なんだかんだで20年以上、仲良くつるんできた奴らがいる。
出会ってから今に至るまで、色んなことがあった。
楽しいことはもちろん、しんどいこともそれなりにあったけど、振り返るとあっという間に過ぎてきたし、こいつらとはこれからもずっと一緒にいると思っている。
もしも未来を見れるなら、いつまでこいつらと一緒に過ごせるのか…知りたい気持ちと知りたくない気持ちがある。
ヒトの身体は思っているより脆いから。
でも思っているよりしぶとくもあるんだ。それは自分が一番知ってる。
ただ時間は有限だから。今までもそうしてきたように、これからも全力でやりたいことをやりたいようにやる、それだけ。
そして心で言えば、こいつらとは永遠に一緒だから、もうそれだけでいいんだ。
【お題:もしも未来を見れるなら】
もう、見ているだけでいい、そう思った。
だがそんな決意も虚しく、少しでも話せばもっと声が聞きたくなるし、他の人と話している姿を見れば、こちらを見て欲しくなる。
自分で制御できるものならとっくにそうしている。
制御できないから困っているし、戸惑っているのだ。
願うことすら不相応だと分かっている。
分かってるけれど…。
あの時見た、自分に向けてではないあの視線。
あの視線を一度でいいから自分にも向けて欲しい、だなんて。
【お題:届かぬ思い】
自分は1人で生きて1人で死ぬんだと思っていた。
この人に会うまでは。
他人を頼ること、他人と助け合うこと、他人と信頼関係を築くには一方ではなく双方の歩み寄りが必要なこと。
他人と生きていく心得みたいなもんは、自然とこの人が見せてくれた。
この人が生きていく姿をずっと見ていたい。
この人が笑って泣いて怒って照れて嬉しがる姿をずっと見ていたい。
できることなら、自分といて幸せだと思ってもらえるようになりたい。
この人と出会って自分はこんなに強欲だったのかと思い知る。
神様、どうかこの人が最期まで幸せに過ごせるよう、自分に守らせてください。
【お題:神様へ】
好きなところ。
男らしい、カッコいい、鼻が高い、まつ毛が長い、喉仏がセクシー、口角が上がっててかわいい、笑うと八重歯が見えてかわいい、体毛が薄くて悩んでてかわいい、照れると無口になってかわいい、寝てる時しがみついてくるのがかわいい…あかん。全部かわいい、になってまう。
かわいい、の4文字では到底表現しきれない魅力があるのに、かわいいの汎用性が高すぎて、ついこの言葉に頼ってしまう。

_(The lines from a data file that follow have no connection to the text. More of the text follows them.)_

Lemma set_sid_run k v ex w : impl_valid (w_cache w) -> exists ok w',
  oidc_cache_set_sid ext c k v ex w = Some (ok, w') /\ w_req w' = w_req w /\ impl_valid (w_cache w').
Proof.
  intros Hv. unfold oidc_cache_set_sid, cache_set.
  pose proof (cache_set_valid (ext (w_calls w)) (s_cache c) (w_req w) OIDC_CACHE_SECTION_SID k v ex (w_cache w) Hv) as Hv'.
  destruct (oidc_cache_set _ _ _ _ _ _ _ _) as [ok st]. by do 2 eexists.
Qed.

(** What is known of the request whose session ends: the cookies of the browser. *)
Record from_browser (r : request) (j : jar) : Prop := {
  fb_name : str_forall name_char (dir_cookie c) = true;
  fb_some : dir_cookie c <> "";
  fb_jar : jar_ok j;
  fb_header : oidc_http_hdr_in_cookie_get r = cookie_header j;
  fb_count : 0 <= oidc_http_get_chunked_count r (dir_cookie c)
}.

(** The cookie of the cache is removed, and then its entry. *)
Lemma drop_entry_run z ft w j : from_browser (w_req w) j -> impl_valid (w_cache w) -> state z = None ->
  exists ok w', oidc_session_save_cache ext c z ft w = Some ((ok, z), w') /\ emits (w_req w) (w_req w') [(dir_cookie c, "")] /\
    same_but_out (w_req w) (w_req w') /\
    forall r', same_but_out (w_req w) r' -> removal ok (uuid z) (mk_world r' (w_cache w') (w_calls w')).
Proof.
  intros Hb Hv Hs. unfold oidc_session_save_cache. rewrite Hs.
  assert (R1 : exists ok w1, match sid z with Some i => oidc_cache_set_sid ext c (Some i) None 0 | None => ret true end w
    = Some (ok, w1) /\ w_req w1 = w_req w /\ impl_valid (w_cache w1)).
  { destruct (sid z); [by apply set_sid_run|]. by exists true, w. }
  destruct R1 as (ok1 & w1 & R1 & Q1 & V1). run R1.
  assert (R2 : exists ok w2, match sub z with
      | Some i => '(_, sub_uuid) <- oidc_cache_get_sid ext c (Some i) ;;
          if negb (nonnull sub_uuid) || (_oidc_strcmp sub_uuid (uuid z) =? 0)
          then oidc_cache_set_sid ext c (Some i) None 0 else ret true
      | None => ret true end w1 = Some (ok, w2) /\ w_req w2 = w_req w1 /\ impl_valid (w_cache w2)).
  { destruct (sub z) as [i|]; [|by exists true, w1].
    destruct (get_sid_run (Some i) w1 V1) as (ok & v & w2 & R & Q & V). run R.
    destruct (_ || _); [|by exists true, w2].
    destruct (set_sid_run (Some i) None 0 w2 V) as (ok' & w3 & -> & Q' & V'). exists ok', w3. by rewrite Q'. }
  destruct R2 as (ok2 & w2 & R2 & Q2 & V2). run R2.
  destruct (samesite_none_run (s_cookie c) w2) as (a & Ha). run Ha.
  destruct (set_cookie_run (s_cookie c) (dir_cookie c) "" 0 a w2 (fb_name _ _ Hb) eq_refl) as (r & R3 & Em). run R3.
  assert (Hk : same_but_out (w_req w) r).
  { unfold set_cookie in R3. destruct (oidc_http_set_cookie _ _ _ _ _ _) as [r1|] eqn:Hck; [|done].
    injection R3 as ->. rewrite <-Q1, <-Q2. by eapply http_set_cookie_keeps. }
  destruct (remove_run (uuid z) (mk_world r (w_cache w2) (w_calls w2)) V2) as (ok & w' & R4 & Q4 & _ & Hr). run R4. cbn [w_req] in *.
  exists ok, w'. split; [reflexivity|]. rewrite Q4. rewrite Q2, Q1 in Em. split; [exact Em|]. split; [exact Hk|].
  intros r' Hr'. apply Hr. unfold same_but_out in Hk, Hr'. rewrite Hk, Hr'. by destruct (w_req w).
Qed.
(* ===== verification/ProtoState.v ===== *)
(** * src/proto/state.c: the state of an authentication request

    What the module has to remember between the authentication request and the response
    is a JSON object, stored encrypted in a cookie of the browser. *)

From S2P Require Import Prelude Cstr Apr Jansson Json Base64 Jose Jwt Util.

Definition OIDC_PROTO_STATE_ISSUER : string := "i".
Definition OIDC_PROTO_STATE_ORIGINAL_URL : string := "ou".
Definition OIDC_PROTO_STATE_ORIGINAL_METHOD : string := "om".
Definition OIDC_PROTO_STATE_RESPONSE_MODE : string := "rm".
Definition OIDC_PROTO_STATE_RESPONSE_TYPE : string := "rt".
Definition OIDC_PROTO_STATE_NONCE : string := "n".
Definition OIDC_PROTO_STATE_TIMESTAMP : string := "t".
Definition OIDC_PROTO_STATE_PROMPT : string := "pr".
Definition OIDC_PROTO_STATE_PKCE_STATE : string := "ps".
Definition OIDC_PROTO_STATE_STATE : string := "s".
Definition OIDC_PROTO_STATE_AUTH_REQUEST_PARAMS : string := "arp".
Definition OIDC_PROTO_STATE_PATH_SCOPE : string := "psc".

Section proto_state.
Context {J : Jansson} {O : Jose}.

Definition oidc_proto_state_t : Type := json_t.

Definition oidc_proto_state_get_string_value (proto_state : oidc_proto_state_t) (name : string) : option string :=
  oidc_json_string_value (oidc_json_object_get (Some proto_state) name).

Definition oidc_proto_state_set_string_value (proto_state : oidc_proto_state_t) (name : string)
  (value : option string) : oidc_proto_state_t :=
  oidc_json_object_set_new proto_state name (oidc_json_string value).

Definition oidc_proto_state_new : oidc_proto_state_t := oidc_json_object.

(** The copy that is redacted is a value of its own. *)
Definition oidc_proto_state_to_string (proto_state : oidc_proto_state_t) : option string :=
  let redact name copy :=
    if nonnull (oidc_json_object_get (Some copy) name)
    then oidc_proto_state_set_string_value copy name (Some "***") else copy in
  oidc_json_encode (Some (redact OIDC_PROTO_STATE_PKCE_STATE (redact OIDC_PROTO_STATE_NONCE proto_state)))
    OIDC_JSON_COMPACT.

Definition oidc_proto_state_get_issuer (proto_state : oidc_proto_state_t) :=
  oidc_proto_state_get_string_value proto_state OIDC_PROTO_STATE_ISSUER.
Definition oidc_proto_state_get_nonce (proto_state : oidc_proto_state_t) :=
  oidc_proto_state_get_string_value proto_state OIDC_PROTO_STATE_NONCE.
Definition oidc_proto_state_get_prompt (proto_state : oidc_proto_state_t) :=
  oidc_proto_state_get_string_value proto_state OIDC_PROTO_STATE_PROMPT.
Definition oidc_proto_state_get_response_type (proto_state : oidc_proto_state_t) :=
  oidc_proto_state_get_string_value proto_state OIDC_PROTO_STATE_RESPONSE_TYPE.
Definition oidc_proto_state_get_response_mode (proto_state : oidc_proto_state_t) :=
  oidc_proto_state_get_string_value proto_state OIDC_PROTO_STATE_RESPONSE_MODE.
Definition oidc_proto_state_get_original_url (proto_state : oidc_proto_state_t) :=
  oidc_proto_state_get_string_value proto_state OIDC_PROTO_STATE_ORIGINAL_URL.
Definition oidc_proto_state_get_original_method (proto_state : oidc_proto_state_t) :=
  oidc_proto_state_get_string_value proto_state OIDC_PROTO_STATE_ORIGINAL_METHOD.
Definition oidc_proto_state_get_state (proto_state : oidc_proto_state_t) :=
  oidc_proto_state_get_string_value proto_state OIDC_PROTO_STATE_STATE.
Definition oidc_proto_state_get_pkce_state (proto_state : oidc_proto_state_t) :=
  oidc_proto_state_get_string_value proto_state OIDC_PROTO_STATE_PKCE_STATE.
Definition oidc_proto_state_get_auth_request_params (proto_state : oidc_proto_state_t) :=
  oidc_proto_state_get_string_value proto_state OIDC_PROTO_STATE_AUTH_REQUEST_PARAMS.
Definition oidc_proto_state_get_path_scope (proto_state : oidc_proto_state_t) :=
  oidc_proto_state_get_string_value proto_state OIDC_PROTO_STATE_PATH_SCOPE.

Definition oidc_proto_state_set_state (proto_state : oidc_proto_state_t) (state : option string) :=
  oidc_proto_state_set_string_value proto_state OIDC_PROTO_STATE_STATE state.
Definition oidc_proto_state_set_issuer (proto_state : oidc_proto_state_t) (issuer : option string) :=
  oidc_proto_state_set_string_value proto_state OIDC_PROTO_STATE_ISSUER issuer.
Definition oidc_proto_state_set_original_url (proto_state : oidc_proto_state_t) (original_url : option string) :=
  oidc_proto_state_set_string_value proto_state OIDC_PROTO_STATE_ORIGINAL_URL original_url.
Definition oidc_proto_state_set_original_method (proto_state : oidc_proto_state_t) (original_method : option string) :=
  oidc_proto_state_set_string_value proto_state OIDC_PROTO_STATE_ORIGINAL_METHOD original_method.
Definition oidc_proto_state_set_response_mode (proto_state : oidc_proto_state_t) (response_mode : option string) :=
  oidc_proto_state_set_string_value proto_state OIDC_PROTO_STATE_RESPONSE_MODE response_mode.
Definition oidc_proto_state_set_response_type (proto_state : oidc_proto_state_t) (response_type : option string) :=
  oidc_proto_state_set_string_value proto_state OIDC_PROTO_STATE_RESPONSE_TYPE response_type.
Definition oidc_proto_state_set_nonce (proto_state : oidc_proto_state_t) (nonce : option string) :=
  oidc_proto_state_set_string_value proto_state OIDC_PROTO_STATE_NONCE nonce.
Definition oidc_proto_state_set_prompt (proto_state : oidc_proto_state_t) (prompt : option string) :=
  oidc_proto_state_set_string_value proto_state OIDC_PROTO_STATE_PROMPT prompt.
Definition oidc_proto_state_set_pkce_state (proto_state : oidc_proto_state_t) (pkce_state : option string) :=
  oidc_proto_state_set_string_value proto_state OIDC_PROTO_STATE_PKCE_STATE pkce_state.
Definition oidc_proto_state_set_auth_request_params (proto_state : oidc_proto_state_t) (auth_request_params : option string) :=
  oidc_proto_state_set_string_value proto_state OIDC_PROTO_STATE_AUTH_REQUEST_PARAMS auth_request_params.
Definition oidc_proto_state_set_path_scope (proto_state : oidc_proto_state_t) (path_scope : option string) :=
  oidc_proto_state_set_string_value proto_state OIDC_PROTO_STATE_PATH_SCOPE path_scope.

Definition oidc_proto_state_get_timestamp (proto_state : oidc_proto_state_t) : Z :=
  match oidc_json_object_get (Some proto_state) OIDC_PROTO_STATE_TIMESTAMP with
  | Some v => apr_time_from_sec (oidc_json_integer_value (Some v))
  | None => -1
  end.

(** [t] is [apr_time_now()]. *)
Definition oidc_proto_state_set_timestamp_now (t : Z) (proto_state : oidc_proto_state_t) : oidc_proto_state_t :=
  oidc_json_object_set_new proto_state OIDC_PROTO_STATE_TIMESTAMP (Some (oidc_json_integer (apr_time_sec t))).

(** A value that cannot be decrypted leaves the payload [NULL], which is not decoded. *)
Definition oidc_proto_state_from_cookie (r : request) (p : oidc_crypto_passphrase_t) (cookieValue : string)
  : option oidc_proto_state_t :=
  oidc_json_decode_object (oidc_util_jwt_verify r p cookieValue).

Definition oidc_proto_state_to_cookie (r : request) (p : oidc_crypto_passphrase_t)
  (proto_state : oidc_proto_state_t) : option string :=
  match oidc_json_encode (Some proto_state) OIDC_JSON_COMPACT with
  | Some s => oidc_util_jwt_create r p s
  | None => None
  end.

(** The string members, as pairs of a setter and a getter. *)
Definition proto_state_members : list ((oidc_proto_state_t -> option string -> oidc_proto_state_t) *
                                       (oidc_proto_state_t -> option string)) :=
  [(oidc_proto_state_set_state, oidc_proto_state_get_state);
   (oidc_proto_state_set_issuer, oidc_proto_state_get_issuer);
   (oidc_proto_state_set_original_url, oidc_proto_state_get_original_url);
   (oidc_proto_state_set_original_method, oidc_proto_state_get_original_method);
   (oidc_proto_state_set_response_mode, oidc_proto_state_get_response_mode);
   (oidc_proto_state_set_response_type, oidc_proto_state_get_response_type);
   (oidc_proto_state_set_nonce, oidc_proto_state_get_nonce);
   (oidc_proto_state_set_prompt, oidc_proto_state_get_prompt);
   (oidc_proto_state_set_pkce_state, oidc_proto_state_get_pkce_state);
   (oidc_proto_state_set_auth_request_params, oidc_proto_state_get_auth_request_params);
   (oidc_proto_state_set_path_scope, oidc_proto_state_get_path_scope)].
Definition proto_state_keys : list string :=
  [OIDC_PROTO_STATE_STATE;
   OIDC_PROTO_STATE_ISSUER;
   OIDC_PROTO_STATE_ORIGINAL_URL;
   OIDC_PROTO_STATE_ORIGINAL_METHOD;
   OIDC_PROTO_STATE_RESPONSE_MODE;
   OIDC_PROTO_STATE_RESPONSE_TYPE;
   OIDC_PROTO_STATE_NONCE;
   OIDC_PROTO_STATE_PROMPT;
   OIDC_PROTO_STATE_PKCE_STATE;
   OIDC_PROTO_STATE_AUTH_REQUEST_PARAMS;
   OIDC_PROTO_STATE_PATH_SCOPE].
End proto_state.

(** ** Lemmas *)

Section proto_state_lemmas.
Context {J : Jansson} {JS : JanssonSpec J} {O : Jose} {OS : JoseSpec O}.
Implicit Types (ps : oidc_proto_state_t).

Lemma proto_get_set_eq ps k s : is_object ps -> json_utf8 k = true -> json_utf8 s = true ->
  oidc_proto_state_get_string_value (oidc_proto_state_set_string_value ps k (Some s)) k = Some s.
Proof.
  intros Ho Hk Hs. destruct (string_utf8 s Hs) as [v Hv].
  unfold oidc_proto_state_get_string_value, oidc_proto_state_set_string_value, oidc_json_object_set_new.
  cbn [oidc_json_string]. rewrite Hv, object_get_set_eq by done. by apply string_value.
Qed.

Lemma proto_get_set_ne ps k k' (v : option string) : k <> k' ->
  oidc_proto_state_get_string_value (oidc_proto_state_set_string_value ps k v) k' =
  oidc_proto_state_get_string_value ps k'.
Proof.
  intros Hne. unfold oidc_proto_state_get_string_value, oidc_proto_state_set_string_value, oidc_json_object_set_new.
  by rewrite object_get_set_ne.
Qed.

(** A state that was written to a cookie is read back. *)
Lemma proto_state_cookie r r' p ps s : is_object ps ->
  (forall q, oidc_json_encode (Some ps) OIDC_JSON_COMPACT = Some q -> payload_ok r q) ->
  oidc_proto_state_to_cookie r p ps = Some s -> oidc_proto_state_from_cookie r' p s = Some ps.
Proof.
  intros Ho Hp Hc. unfold oidc_proto_state_to_cookie, oidc_proto_state_from_cookie in *.
  destruct (oidc_json_encode (Some ps) OIDC_JSON_COMPACT) as [q|] eqn:He; [|done].
  pose proof Hc as (k & key & cser & _ & Hk & _)%jwt_create_inv.
  rewrite (jwt_verify_create r r' p p q s k (Hp q eq_refl) Hc Hk) by by destruct (secret2 p).
  by eapply encode_decode.
Qed.

Lemma from_cookie_object r p s ps : oidc_proto_state_from_cookie r p s = Some ps -> is_object ps.
Proof. apply decode_object_is_object. Qed.

Lemma timestamp_set t ps : is_object ps -> 0 <= t <= INT64_MAX ->
  oidc_proto_state_get_timestamp (oidc_proto_state_set_timestamp_now t ps) = apr_time_from_sec (apr_time_sec t).
Proof.
  intros Ho Ht. unfold oidc_proto_state_get_timestamp, oidc_proto_state_set_timestamp_now, oidc_json_object_set_new.
  rewrite object_get_set_eq by (done || by apply utf8_ascii). cbn [oidc_json_integer_value]. f_equal.
  apply integer_value. unfold apr_time_sec, APR_USEC_PER_SEC, INT64_MIN. pose proof (Z.quot_pos t 1000000).
  assert (Z.quot t 1000000 <= t) by (rewrite Z.quot_div_nonneg by lia; apply Z.div_le_upper_bound; lia). lia.
Qed.
End proto_state_lemmas.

自分が悪かったな、と反省してる時にこちらを伺うようにチラと視線を送ってくるところなんて、本当にもう、……かわいいのだ。
ダメだ本当にかわいいしか出てこん。
自分の考えを上手く言葉にしたいのに、対象者が『かわいすぎるばっかりに』言葉にできない。
【お題:言葉にできない】
「桜、満開やで!」
明るい声で起こされた。
起きる直前に何か夢を見ていた気がするが、明るい声で全てかき消された。
まだくっつきたがっている瞼を必死にこじ開けると明るい声に違わない爛漫の笑顔が目の前にあった。
「起きた?起きたな?花見行こうや」
今日が花見日和やって、明日からは雨らしいで、人混む前にサッとでええから行こうや、
覚醒しきらない俺を他所に、着ていく服やら目覚めのコーヒーやら色々と準備してくれながら急かしてくる男に笑いが洩れる。
ちょいちょい、と手で呼ぶと「なん?」と言いながら寄ってくる。
腕を掴んでぐいっと抱き寄せると男からはほんのり桜の香りがした。
「散歩行ってきたん?」
早朝目が覚めると1人で散歩をするのが日課な男に問うと、あんまり桜が綺麗やったから途中で戻ってきてん、と返された。
日課の散歩を中断するほどの桜、いや、それを俺に見せたくて戻ってきたのか。
たまらない愛おしさが込み上げてきた。
早く準備をして行こう。
スイッチが入ったようにきびきび準備をしだした俺に笑いながら、どこのルートがあんま人おらんかなぁ、とぼやく男。
10分で身支度を済ませ、今度は2人で散歩に出た。
男が慌てて起こしにきたのも頷けるほど、河川敷の桜並木は満開だった。優しく風が吹くと桜の香りが漂ってきて、思わず深呼吸した。
土手に咲く菜の花やたんぽぽの黄色に新芽の柔らかい緑、青い空、世界は美しいな、なんて柄にもなく思う。
「起こしてくれて、散歩誘ってくれて、ありがとう」
そう言うと、男はまた爛漫の笑顔を返してくれた。